AIM OF THE TASK
All lines of the listing that contain "Record" should be shown in full.

━━━━━ STORED DATA

(* ===== verification/StartThm.v ===== *)
(** * Theorems about start-up and exit

    What the arguments are made of; nothing is leaked or given back twice on
    any path through main(); what is ready when the loop begins. *)
From S2P Require Import Prelude MBuf WBufInfo NfsProt NfsSupp Nfs NfsServer NfsLookup Global WBuf RBuf FtHash DCache.
From S2P Require Import FileHandle Dirs HState Fn Walk Find Fib Examine ExAll Object Cred Volume IoCtl Actions Main.
From S2P Require Import WBufRep WBufThm FtHashSpec FtHashOps DCacheThm CredThm.
From S2P Require Import Xdr NfsXdr Udp UdpRun Stubs NfsNet UdpCalls UdpServer Start Run StartSpec.

(** ** ParseArgs *)

Lemma strchr_range s c i : strchr s c = Some i -> 0 <= i < zlen s.
Proof.
  revert i. induction s as [|b s IH]; simpl; intros i; [done|]. rewrite zlen_cons. case_bool_decide; [intros [= <-]; pose proof (zlen_nonneg s); lia|].
  intros (j & Hj & ->)%fmap_Some. specialize (IH j Hj). lia.
Qed.
Lemma strchr_None s c : strchr s c = None -> c ∉ s.
Proof.
  induction s as [|b s IH]; simpl; [by intros _ ?%elem_of_nil|]. case_bool_decide as Hb; [done|]. destruct (strchr s c); [done|].
  intros _ [->|Hin]%elem_of_cons; [done|]. by apply IH.
Qed.
Lemma strchr_before s c i : strchr s c = Some i -> c ∉ take (Z.to_nat i) s.
Proof.
  revert i. induction s as [|b s IH]; simpl; intros i; [done|]. case_bool_decide as Hb; [intros [= <-]; by intros ?%elem_of_nil|].
  intros (j & Hj & ->)%fmap_Some. pose proof (strchr_range _ _ _ Hj). replace (Z.to_nat (1 + j)) with (S (Z.to_nat j)) by lia. simpl.
  intros [->|Hin]%elem_of_cons; [done|]. by eapply IH.
Qed.
Lemma strchr_at s c i : strchr s c = Some i -> s = take (Z.to_nat i) s ++ c :: drop (Z.to_nat (i + 1)) s.
Proof.
  revert i. induction s as [|b s IH]; simpl; intros i; [done|]. case_bool_decide as Hb; [intros [= <-]; by subst b|].
  intros (j & Hj & ->)%fmap_Some. pose proof (strchr_range _ _ _ Hj). replace (Z.to_nat (1 + j)) with (S (Z.to_nat j)) by lia.
  replace (Z.to_nat (1 + j + 1)) with (S (Z.to_nat (j + 1))) by lia. simpl. f_equal. by apply IH.
Qed.

Lemma no_colons_colon s : colon ∉ no_colons s.
Proof.
  induction s as [|b s IH]; simpl; [by intros ?%elem_of_nil|]. case_bool_decide as Hb.
  - destruct s; [by intros ?%elem_of_nil|]. by intros [?|?]%elem_of_cons.
  - intros [E|?]%elem_of_cons; [by apply Hb|done].
Qed.
Lemma no_slashes_slash s : slash ∉ no_slashes s /\ (colon ∉ s -> colon ∉ no_slashes s).
Proof.
  unfold no_slashes. split.
  - intros (b & Hb & _)%list_elem_of_fmap. revert Hb. case_bool_decide; [done|]. congruence.
  - intros Hc (b & Hb & Hin)%list_elem_of_fmap. revert Hb. case_bool_decide; [done|]. congruence.
Qed.
Lemma volume_name_ok s : colon ∉ volume_name s /\ slash ∉ volume_name s /\ zlen (volume_name s) <= 250.
Proof.
  unfold volume_name. destruct (no_slashes_slash (no_colons s)) as [Hs Hc]. specialize (Hc (no_colons_colon s)).
  set (l := no_slashes (no_colons s)) in *. destruct (Z.gtb_spec (zlen l) 250) as [Hl|Hl]; [|by split_and!].
  split_and!; [intros Hin; apply Hc; by eapply subseteq_take|intros Hin; apply Hs; by eapply subseteq_take|].
  unfold zlen. rewrite length_take. lia.
Qed.

(** The digits are read as octal ones, the last three of them. *)
Lemma umask_of_digits a b c : 0 <= a < 8 -> 0 <= b < 8 -> 0 <= c < 8 -> forall n, umask_of (1000 * Z.abs n + 100 * a + 10 * b + c) = 64 * a + 8 * b + c.
Proof.
  intros Ha Hb Hc n. unfold umask_of.
  replace ((1000 * Z.abs n + 100 * a + 10 * b + c) / 100) with (10 * Z.abs n + a) by (Z.div_mod_to_equations; lia).
  replace ((1000 * Z.abs n + 100 * a + 10 * b + c) / 10) with (100 * Z.abs n + 10 * a + b) by (Z.div_mod_to_equations; lia).
  replace ((10 * Z.abs n + a) mod 10) with a by (Z.div_mod_to_equations; lia).
  replace ((100 * Z.abs n + 10 * a + b) mod 10) with b by (Z.div_mod_to_equations; lia).
  replace ((1000 * Z.abs n + 100 * a + 10 * b + c) mod 10) with c by (Z.div_mod_to_equations; lia).
  change 7 with (Z.ones 3). rewrite !Z.land_ones by lia. rewrite !Z.mod_small by lia. lia.
Qed.

(** What is known of settings. *)
Record settings_of (a : Args) (s : Settings) : Prop := {
  so_remote : RemoteDevice a = s_Host s ++ colon :: s_RootDir s /\ s_Host s <> [] /\ colon ∉ s_Host s /\ s_RootDir s <> [];
  so_volume : s_VolumeName s = volume_name (LocalDevice a);
  so_device : exists rest, LocalDevice a = s_DeviceName s ++ rest /\ s_DeviceName s <> [] /\ colon ∉ s_DeviceName s /\ slash ∉ s_DeviceName s;
  so_sizes : let ng := s_NFSGlobal s in
    256 <= ng_MaxReadSize ng <= NFS_MAXDATA /\ 256 <= ng_MaxReadDirSize ng <= NFS_MAXDATA /\ 256 <= ng_MaxWriteSize ng <= NFS_MAXDATA /\
    ng_NumRRPCs ng = (if ASyncRPC a then 2 else 1) /\ ng_NumWRPCs ng = ng_NumRRPCs ng;
  so_times : 0 <= s_AttrCacheTimeout s <= 3600 /\ 0 <= s_DirCacheTimeout s <= 3600 /\ 25 <= s_RPCTimeout s <= 600;
  so_buffers : s_NumBuffers s = default 32 (Buffers a);
  so_limit : s_WriteBufferLimit s = 16384;
  so_creds : zlen (cr_GIDS (s_Creds s)) = NGROUPS /\ (cr_flag (s_Creds s) CRF_USER = true -> is_Some (cr_UserName (s_Creds s))) /\ cr_Auth (s_Creds s) = None
}.

Section ParseArgs.
Context (offers : nat -> bool) (ug : UserGroup).
Implicit Types (P : resource -> bool) (l : Ledger).

Definition names : list resource := [R_Host; R_RootDir; R_VolumeName; R_DeviceName; R_UserName].
Definition nothing : resource -> bool := fun _ => false.

(** The names so far, and the arguments, which ReadArgs has made. *)
Record parsing P l : Prop := { pa_held : ledger_is (upd (has 0 P) R_Args true) P l; pa_names : same_but names nothing P }.
Definition parsed (a : option Args) (x : option Settings) l : Prop :=
  exists P, owns 0 P l /\ same_but names nothing P /\ forall s, x = Some s -> exists a', a = Some a' /\ settings_of a' s.

Lemma parsing_set P l r b l' : parsing P l -> bool_decide (r ∈ names) = true -> P r = false ->
  ledger_is (upd (upd (has 0 P) R_Args true) r b) (upd P r b) l' -> parsing (upd P r b) l'.
Proof.
  intros [Hl Hn] Hr Hp Hl'. constructor.
  - eapply ledger_ext; [exact Hl'| |done]. intros r'. destruct r; try done; by destruct r'.
  - intros r' Hr'. rewrite upd_ne; [by apply Hn|]. intros ->. apply Hr'. by apply member.
Qed.
Lemma dup_ok P l r s n (Q : option (list byte) -> Ledger -> Prop) : parsing P l -> bool_decide (r ∈ names) = true -> P r = false -> 0 <= n <= zlen s ->
  (forall b l', parsing (upd P r b) l' -> Q (if b then Some (take (Z.to_nat n) s) else None) l') ->
  does (dup offers r s n) l Q.
Proof.
  intros Hp Hr Hz Hn HQ. unfold dup. bstep. eapply does_get; [apply Hp|destruct r; try done; exact Hz|]. intros b l' Hl'.
  eapply does_opt; [unfold StrNDup; by rewrite (proj2 (Z.leb_le 0 n)), (proj2 (Z.leb_le n _)) by lia|]. apply HQ. by eapply parsing_set.
Qed.
Lemma parse_end P l a x : parsing P l -> (forall s, x = Some s -> exists a', a = Some a' /\ settings_of a' s) ->
  does (_ ← give_back R_Args; mret x) l (parsed a).
Proof.
  intros [Hl Hn] Hx. bstep. bstep; [done|]. bstep. exists P. split; [|by split]. eapply ledger_ext; [exact Hl| |done]. intros r. by destruct r.
Qed.
Lemma parse_stop P l a : parsing P l -> does (_ ← give_back R_Args; mret None) l (parsed a).
Proof. intros Hp. by eapply parse_end. Qed.

(** The user is set, or there is none. *)
Lemma parse_user P l user (Q : bool * CRED -> Ledger -> Prop) : parsing P l -> P R_UserName = false ->
  (forall r cr P' l', parsing P' l' -> zlen (cr_GIDS cr) = NGROUPS -> cr_Auth cr = None ->
     (is_Some user -> r = true -> is_Some (cr_UserName cr)) -> (user = None -> cr = no_cred) -> Q (r, cr) l') ->
  does (match user with
        | None => mret (true, no_cred)
        | Some user =>
            ok ← ask offers;
            let '(r, cr) := cr_SetUser ug ok no_cred user in
            _ ← (if (r : bool) then _ ← hold R_UserName; set_ptr R_UserName true else mret tt);
            mret (r, cr)
        end) l Q.
Proof.
  intros Hp Hz HQ. destruct user as [user|].
  - bstep. eapply does_ask; [apply Hp|]. intros ok l1 Hl1. destruct (cr_SetUser ug ok no_cred user) as [r cr] eqn:E.
    assert (Hcr : zlen (cr_GIDS cr) = NGROUPS /\ cr_Auth cr = None /\ (r = true -> is_Some (cr_UserName cr))).
    { unfold cr_SetUser in E. destruct ok; [|by injection E as <- <-]. destruct (ug_passwd ug user) as [[uid gid]|]; injection E as <- <-; [|done].
      split; [done|]. split; [done|]. intros _. by eexists. }
    destruct Hcr as (Hg & Ha & Hu). bstep. destruct r.
    + bstep. bstep; [exact Hz|]. bstep. bstep. apply (HQ true cr (upd P R_UserName true)); [|done|done|intros _; exact Hu|done].
      destruct Hp as [Hlp Hn]. by apply (parsing_set P l).
    + bstep. bstep. apply (HQ false cr P); [|done|done|done|done]. constructor; [done|apply Hp].
  - bstep. apply (HQ true no_cred P); [done|done|done|intros [? E]; discriminate E|done].
Qed.

Lemma clamp_ok lo hi i : lo <= hi -> lo <= clamp lo hi i <= hi.
Proof. unfold clamp. lia. Qed.
Lemma size_arg_ok i : 256 <= size_arg i <= NFS_MAXDATA.
Proof. unfold size_arg. destruct i; [by apply clamp_ok|done]. Qed.

(** The part before the first colon is the device. *)
Lemma device_name s : let l := default (zlen s) (strchr s colon) in
  0 <= l <= zlen s /\ colon ∉ take (Z.to_nat l) s.
Proof.
  simpl. destruct (strchr s colon) as [i|] eqn:E; simpl.
  - split; [pose proof (strchr_range _ _ _ E); lia|by eapply strchr_before].
  - split; [pose proof (zlen_nonneg s); lia|]. intros Hin. apply (strchr_None _ _ E). by eapply subseteq_take.
Qed.
Lemma no_strchr s c : ~ is_Some (strchr s c) -> c ∉ s.
Proof. intros Hn. apply strchr_None. by apply eq_None_not_Some. Qed.

Lemma take_some {A} n (l : list A) : 0 < n <= zlen l -> take (Z.to_nat n) l <> [].
Proof. intros Hn E. apply (f_equal length) in E. rewrite length_take in E. unfold zlen in Hn. simpl in E. lia. Qed.

Lemma ParseArgs_ok args hostname_ok l : ledger_is nothing nothing l -> does (ParseArgs offers ug args hostname_ok) l (parsed args).
Proof.
  intros Hl. unfold ParseArgs. destruct args as [a|].
  2:{ bstep. exists nothing. split; [|by split]. eapply ledger_ext; [exact Hl| |done]. intros r. by destruct r. }
  bstep. bstep; [done|]. cbv zeta. set (Flags := if ASyncRPC a then _ else _). clearbody Flags.
  assert (Hp : parsing nothing l') by (constructor; [eapply ledger_ext; [exact Hl| |done]; intros r; by destruct r|done]). clear Hl.
  revert Hp. generalize l'. clear l' l. intros l Hp.
  destruct (strchr (RemoteDevice a) colon) as [s|] eqn:Es; [|by eapply parse_stop].
  pose proof (strchr_range _ _ _ Es) as Hs.
  destruct (Z.eqb_spec s 0) as [|Hs0]; [by eapply parse_stop|]. destruct (Z.eqb_spec (s + 1) (zlen (RemoteDevice a))) as [|Hs1]; [by eapply parse_stop|].
  cbn [orb]. set (dir := drop _ (RemoteDevice a)). pose proof (zlen_nonneg dir). pose proof (zlen_nonneg (LocalDevice a)).
  bstep. eapply dup_ok; [exact Hp|done|done|lia|]. clear l Hp. intros bh l Hp.
  bstep. eapply dup_ok; [exact Hp|done|done|lia|]. clear l Hp. intros bd l Hp.
  bstep. eapply dup_ok; [exact Hp|done|done|lia|]. clear l Hp. intros bv l Hp.
  destruct (device_name (LocalDevice a)) as [Hn1 Hn2]. set (n := default _ (strchr (LocalDevice a) colon)) in *. clearbody n.
  set (P := upd _ R_VolumeName bv) in *. assert (Hz : P R_DeviceName = false /\ P R_UserName = false) by done. clearbody P. destruct Hz as [Hzd Hzu].
  bstep. eapply does_mono with (Q := fun d l => exists P, parsing P l /\ P R_UserName = false /\
    forall x, d = Some x -> n <> 0 /\ x = take (Z.to_nat n) (LocalDevice a)).
  { destruct (Z.eqb_spec n 0).
    - bstep. by exists P.
    - eapply dup_ok; [exact Hp|done|done|done|]. intros b l1 Hp1. exists (upd P R_DeviceName b). split; [done|]. split; [done|].
      destruct b; [by intros x [= <-]|done]. }
  clear l Hp P Hzd Hzu. intros Dev l (P & Hp & Hzu & Hdev).
  bstep. eapply parse_user; [exact Hp|exact Hzu|]. clear P l Hp Hzu. intros ok cr P l Hp Hg Ha Hu Hno.
  destruct ok; cbn [negb]; [|by eapply parse_stop].
  rewrite (take_ge dir), (take_ge (LocalDevice a) (Z.to_nat (zlen _))) by (unfold zlen; lia).
  destruct bh, bd, bv, Dev as [d|]; try by eapply parse_stop. destruct (Hdev d eq_refl) as [Hn0 ->]. clear Hdev.
  case_bool_decide as Hsl; [by eapply parse_stop|]. rewrite (proj2 (Z.eqb_neq n 0)) by done. destruct hostname_ok; [cbn [negb orb]|by eapply parse_stop].
  destruct (match MntUser a with Some name => ug_passwd ug name | None => Some (0, 0) end) as [[uid gid]|]; [|by eapply parse_stop].
  eapply parse_end; [exact Hp|]. intros st [= <-]. exists a. split; [done|].
  constructor; simpl; [| | | | | |done|].
  - pose proof (strchr_at _ _ _ Es) as E. split; [exact E|]. split; [apply take_some; lia|]. split; [by eapply strchr_before|].
    intros Ed. apply (f_equal length) in Ed. unfold dir in Ed. rewrite length_drop in Ed. unfold zlen in *. simpl in Ed. lia.
  - done.
  - exists (drop (Z.to_nat n) (LocalDevice a)). rewrite take_drop. split; [done|]. split; [apply take_some; lia|]. split; [done|by apply no_strchr].
  - pose proof (size_arg_ok (MaxReadSize a)). pose proof (size_arg_ok (MaxReadDirSize a)). pose proof (size_arg_ok (MaxWriteSize a)).
    split_and!; lia || done.
  - split; [|split].
    + destruct (AttrCacheTimeout a); [by apply clamp_ok|done].
    + destruct (DirCacheTimeout a); [by apply clamp_ok|done].
    + destruct (RPCTimeout a); [by apply clamp_ok|done].
  - done.
  - destruct (UMask a); simpl; (split; [done|]); (split; [|done]).
    + destruct (User a); [intros _; by apply Hu; [eexists|]|]. rewrite (Hno eq_refl). done.
    + destruct (User a); [intros _; by apply Hu; [eexists|]|]. rewrite (Hno eq_refl). done.
Qed.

━━━━━━━━━━

RESULT
Record settings_of (a : Args) (s : Settings) : Prop := {
Record parsing P l : Prop := { pa_held : ledger_is (upd (has 0 P) R_Args true) P l; pa_names : same_but names nothing P }.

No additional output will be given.